* Saved entries
Start of Block

(** * trip-planner-demo: the request handler of [server.js]

    A shallow embedding of the parts of [server.js] that carry logic: the
    debug-console fan-out ([logToDebug], the WebSocket connection handler),
    the activity filter with [calculateDistance], the streaming loop of
    [POST /api/generate-itinerary] and the extraction of the JSON result
    that follows it.

    JavaScript strings are sequences of UTF-16 code units; they are modelled
    as lists of code units, so that [length], [includes], [split], [replace]
    and [trim] count and compare what the engine counts and compares.
    Numbers are IEEE-754 doubles and are modelled by the kernel's primitive
    floats. *)

From Stdlib Require Import NArith ZArith Ascii String List Bool Lia Floats.
From Stdlib Require Import DecimalString.
From stdpp Require Import base list gmap.

Local Open Scope nat_scope.
Local Open Scope list_scope.

(** ** JavaScript strings *)

Module JS.

(** A UTF-16 code unit; only equality and membership in the white-space
    class are ever observed, so the bound [< 65536] plays no role. *)
Definition code_unit := N.
Definition jsstring := list code_unit.

(** An ASCII literal of the source, as a list of code units. *)
Definition lit (s : string) : jsstring :=
  List.map N_of_ascii (list_ascii_of_string s).

(** [WhiteSpace] and [LineTerminator] of ECMAScript: the code units that
    [String.prototype.trim] strips and that [\s] matches. *)
Definition is_space (c : code_unit) : bool :=
  ((9 <=? c) && (c <=? 13) || (c =? 32) || (c =? 160) || (c =? 5760)
   || (8192 <=? c) && (c <=? 8202) || (c =? 8232) || (c =? 8233)
   || (c =? 8239) || (c =? 8287) || (c =? 12288) || (c =? 65279))%N.

Fixpoint trimStart (s : jsstring) : jsstring :=
  match s with
  | c :: s' => if is_space c then trimStart s' else s
  | [] => []
  end.

Definition trimEnd (s : jsstring) : jsstring := rev (trimStart (rev s)).

(** [s.trim()] *)
Definition trim (s : jsstring) : jsstring := trimEnd (trimStart s).

(** A string in a condition: the empty string is the only falsy one. *)
Definition truthy (s : jsstring) : bool :=
  match s with [] => false | _ :: _ => true end.

(** [s.startsWith(p)] *)
Fixpoint startsWith (p s : jsstring) : bool :=
  match p, s with
  | [], _ => true
  | _ :: _, [] => false
  | a :: p', b :: s' => (a =? b)%N && startsWith p' s'
  end.

(** [s.indexOf(p)]: the least position at which [p] occurs, [None] for -1. *)
Fixpoint indexOf (p s : jsstring) : option nat :=
  if startsWith p s then Some 0
  else match s with
       | [] => None
       | _ :: s' => option_map S (indexOf p s')
       end.

(** [s.includes(p)] *)
Definition includes (p s : jsstring) : bool :=
  match indexOf p s with Some _ => true | None => false end.

(** [s.split(sep)] for a non-empty string separator: cut at the first
    occurrence, then go on behind it.  The fuel is the length of the string;
    [split_unfold] below shows that it never runs out. *)
Fixpoint split_fuel (fuel : nat) (sep s : jsstring) : list jsstring :=
  match indexOf sep s with
  | None => [s]
  | Some j =>
      match fuel with
      | 0 => [s]
      | S fuel' =>
          take j s :: split_fuel fuel' sep (drop (j + length sep) s)
      end
  end.

Definition split (sep s : jsstring) : list jsstring :=
  split_fuel (length s) sep s.

(** [s.replace(p, r)] for a string pattern [p] and a replacement without
    [$] patterns: only the first occurrence is replaced. *)
Definition replace (p r s : jsstring) : jsstring :=
  match indexOf p s with
  | None => s
  | Some j => take j s ++ r ++ drop (j + length p) s
  end.

(** [s.substring(0, n)] *)
Definition substring0 (n : nat) (s : jsstring) : jsstring := take n s.

(** The class [[.!?]] of the sentence regex. *)
Definition is_sentence_end (c : code_unit) : bool :=
  ((c =? 46) || (c =? 33) || (c =? 63))%N.

(** [s.split(/(?<=[.!?])\s+/)].

    The regex matches a maximal run of white space that directly follows
    one of [. ! ?].  [split_sentences_from prev in_gap piece s] scans [s]
    from left to right: [prev] is the code unit before the scanning
    position, [in_gap] says that the position is inside a run that already
    matched (the run is greedy, so it extends as long as white space
    follows), and [piece] holds, reversed, the code units of the piece under
    construction.  A match is never empty, so the piece before it is always
    pushed, and the last piece is pushed at the end of the string. *)
Fixpoint split_sentences_from (prev : option code_unit) (in_gap : bool)
    (piece s : jsstring) : list jsstring :=
  match s with
  | [] => [rev piece]
  | c :: s' =>
      if is_space c then
        if in_gap then split_sentences_from (Some c) true piece s'
        else
          match prev with
          | Some t =>
              if is_sentence_end t
              then rev piece :: split_sentences_from (Some c) true [] s'
              else split_sentences_from (Some c) false (c :: piece) s'
          | None => split_sentences_from (Some c) false (c :: piece) s'
          end
      else split_sentences_from (Some c) false (c :: piece) s'
  end.

Definition split_sentences (s : jsstring) : list jsstring :=
  split_sentences_from None false [] s.

End JS.

Import JS.

(** ** Event fan-out: [debugClients], [logToDebug], the connection handler *)

Module FanOut.

(** The [level] argument of [logToDebug]; the source passes only these
    three literals (['info'] is the default). *)
Inductive Level := info | success | error.

(** The object [{ timestamp, level, message }].  What travels to a debug
    console is [JSON.stringify] of it; the record stands for that text. *)
Record LogRecord := {
  timestamp : jsstring;
  level : Level;
  message : jsstring
}.

(** [readyState] of a socket of the [ws] package. *)
Definition CONNECTING : nat := 0.
Definition OPEN : nat := 1.
Definition CLOSING : nat := 2.
Definition CLOSED : nat := 3.

(** A socket object: its state, and what [send] has been called with. *)
Record Socket := {
  readyState : nat;
  sent : list LogRecord
}.

(** The process-wide state: the set [debugClients] of socket identities,
    the socket objects they refer to, and the lines of [console.log]. *)
Record Server := {
  debugClients : gset nat;
  sockets : gmap nat Socket;
  console : list jsstring
}.

Definition send (log : LogRecord) (ws : Socket) : Socket :=
  {| readyState := readyState ws; sent := sent ws ++ [log] |}.

(** The body of the [forEach] callback of [logToDebug]. *)
Definition deliver (log : LogRecord) (heap : gmap nat Socket) (client : nat)
    : gmap nat Socket :=
  match heap !! client with
  | Some ws =>
      if readyState ws =? OPEN then <[client := send log ws]> heap else heap
  | None => heap
  end.

(** [logToDebug(message, level)]; [ts] is the rendering of the clock that
    [new Date().toLocaleTimeString(...)] returns at the call. *)
Definition logToDebug (ts message : jsstring) (lvl : Level) (srv : Server)
    : Server :=
  let log := {| timestamp := ts; level := lvl; message := message |} in
  {| debugClients := debugClients srv;
     sockets := foldl (deliver log) (sockets srv) (elements (debugClients srv));
     console := console srv ++ [lit "[" ++ ts ++ lit "] " ++ message] |}.

(** [debugClients.add(ws)] and [debugClients.delete(ws)] *)
Definition add (ws : nat) (srv : Server) : Server :=
  {| debugClients := {[ws]} ∪ debugClients srv;
     sockets := sockets srv;
     console := console srv |}.

Definition delete (ws : nat) (srv : Server) : Server :=
  {| debugClients := debugClients srv ∖ {[ws]};
     sockets := sockets srv;
     console := console srv |}.

(** [wss.on('connection', ...)] and the [ws.on('close', ...)] it installs. *)
Definition on_connection (ts : jsstring) (ws : nat) (srv : Server) : Server :=
  logToDebug ts (lit "Debug console connected") success (add ws srv).

Definition on_close (ts : jsstring) (ws : nat) (srv : Server) : Server :=
  logToDebug ts (lit "Debug console disconnected") info (delete ws srv).

(** What happens to the server over time: connections and closes run the
    handlers, any code may call [logToDebug], and the [ws] package moves a
    socket from one [readyState] to another. *)
Inductive Event :=
| Connection (ts : jsstring) (ws : nat)
| Close (ts : jsstring) (ws : nat)
| Log (ts message : jsstring) (lvl : Level)
| SetReadyState (ws : nat) (state : nat).

Definition set_readyState (ws state : nat) (srv : Server) : Server :=
  {| debugClients := debugClients srv;
     sockets :=
       match sockets srv !! ws with
       | Some s => <[ws := {| readyState := state; sent := sent s |}]> (sockets srv)
       | None => sockets srv
       end;
     console := console srv |}.

Definition handle (ev : Event) (srv : Server) : Server :=
  match ev with
  | Connection ts ws => on_connection ts ws srv
  | Close ts ws => on_close ts ws srv
  | Log ts m lvl => logToDebug ts m lvl srv
  | SetReadyState ws st => set_readyState ws st srv
  end.

Definition run (evs : list Event) (srv : Server) : Server :=
  foldl (fun s ev => handle ev s) srv evs.

(** What a broadcast does to one subscribed socket: [send] when it is
    open, nothing otherwise. *)
Definition received (log : LogRecord) (ws : Socket) : Socket :=
  if readyState ws =? OPEN then send log ws else ws.

(** Whether an identity names a socket that is open. *)
Definition ready (srv : Server) (ws : nat) : bool :=
  match sockets srv !! ws with
  | Some s => readyState s =? OPEN
  | None => false
  end.

(** What a socket has been sent so far ([[]] for an identity that names no
    socket). *)
Definition inbox (srv : Server) (ws : nat) : list LogRecord :=
  match sockets srv !! ws with Some s => sent s | None => [] end.

(** Two debug consoles, the first open and the second closing, both
    subscribed. *)
Definition two_consoles : Server :=
  {| debugClients := {[1; 2]};
     sockets := <[1 := {| readyState := OPEN; sent := [] |}]>
                (<[2 := {| readyState := CLOSING; sent := [] |}]> ∅);
     console := [] |}.

End FanOut.

(** ** The activity filter and [calculateDistance] *)

Module Geo.

Local Open Scope float_scope.

Record Hotel := {
  hotel_name : jsstring;
  hotel_lat : float;
  hotel_lng : float
}.

(** [price] is optional in the request. *)
Record Activity := {
  name : jsstring;
  type : jsstring;
  price : option float;
  rating : float;
  lat : float;
  lng : float
}.

Record Preferences := {
  budget : float;
  maxDistance : float;
  duration : jsstring
}.

(** [Math.PI] *)
Definition Math_PI : float := 0x1.921fb54442d18p+1.

Definition toRad (degrees : float) : float := degrees * (Math_PI / 180).

(** A number is falsy when it is [0], [-0] or [NaN]. *)
Definition falsy (x : float) : bool := (x =? 0) || is_nan x.

(** [activity.price || 0] *)
Definition price_or_0 (p : option float) : float :=
  match p with
  | Some x => if falsy x then 0 else x
  | None => 0
  end.

Section Math.

(** [Math.sin], [Math.cos], [Math.sqrt] and [Math.atan2] are approximations
    that the engine chooses; the code is read for any choice of them. *)
Variables Math_sin Math_cos Math_sqrt : float -> float.
Variable Math_atan2 : float -> float -> float.

Definition calculateDistance (lat1 lon1 lat2 lon2 : float) : float :=
  let R := 3959 in
  let dLat := toRad (lat2 - lat1) in
  let dLon := toRad (lon2 - lon1) in
  let a :=
    Math_sin (dLat / 2) * Math_sin (dLat / 2) +
    Math_cos (toRad lat1) * Math_cos (toRad lat2) *
    Math_sin (dLon / 2) * Math_sin (dLon / 2) in
  let c := 2 * Math_atan2 (Math_sqrt a) (Math_sqrt (1 - a)) in
  R * c.

(** The callback of [activities.filter]. *)
Definition admits (hotel : Hotel) (preferences : Preferences)
    (activity : Activity) : bool :=
  let distance :=
    calculateDistance (hotel_lat hotel) (hotel_lng hotel)
                      (lat activity) (lng activity) in
  (distance <=? maxDistance preferences) &&
  (price_or_0 (price activity) <=? budget preferences).

Definition filtered (hotel : Hotel) (preferences : Preferences)
    (activities : list Activity) : list Activity :=
  List.filter (admits hotel preferences) activities.

End Math.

End of Block

* Task prompt
Go over the data and return every line that includes the word "sockets".

* Response to this exercise
  sockets : gmap nat Socket;
     sockets := foldl (deliver log) (sockets srv) (elements (debugClients srv));
     sockets := sockets srv;
     sockets := sockets srv;
     sockets :=
       match sockets srv !! ws with
       | Some s => <[ws := {| readyState := state; sent := sent s |}]> (sockets srv)
       | None => sockets srv
  match sockets srv !! ws with
  match sockets srv !! ws with Some s => sent s | None => [] end.
     sockets := <[1 := {| readyState := OPEN; sent := [] |}]>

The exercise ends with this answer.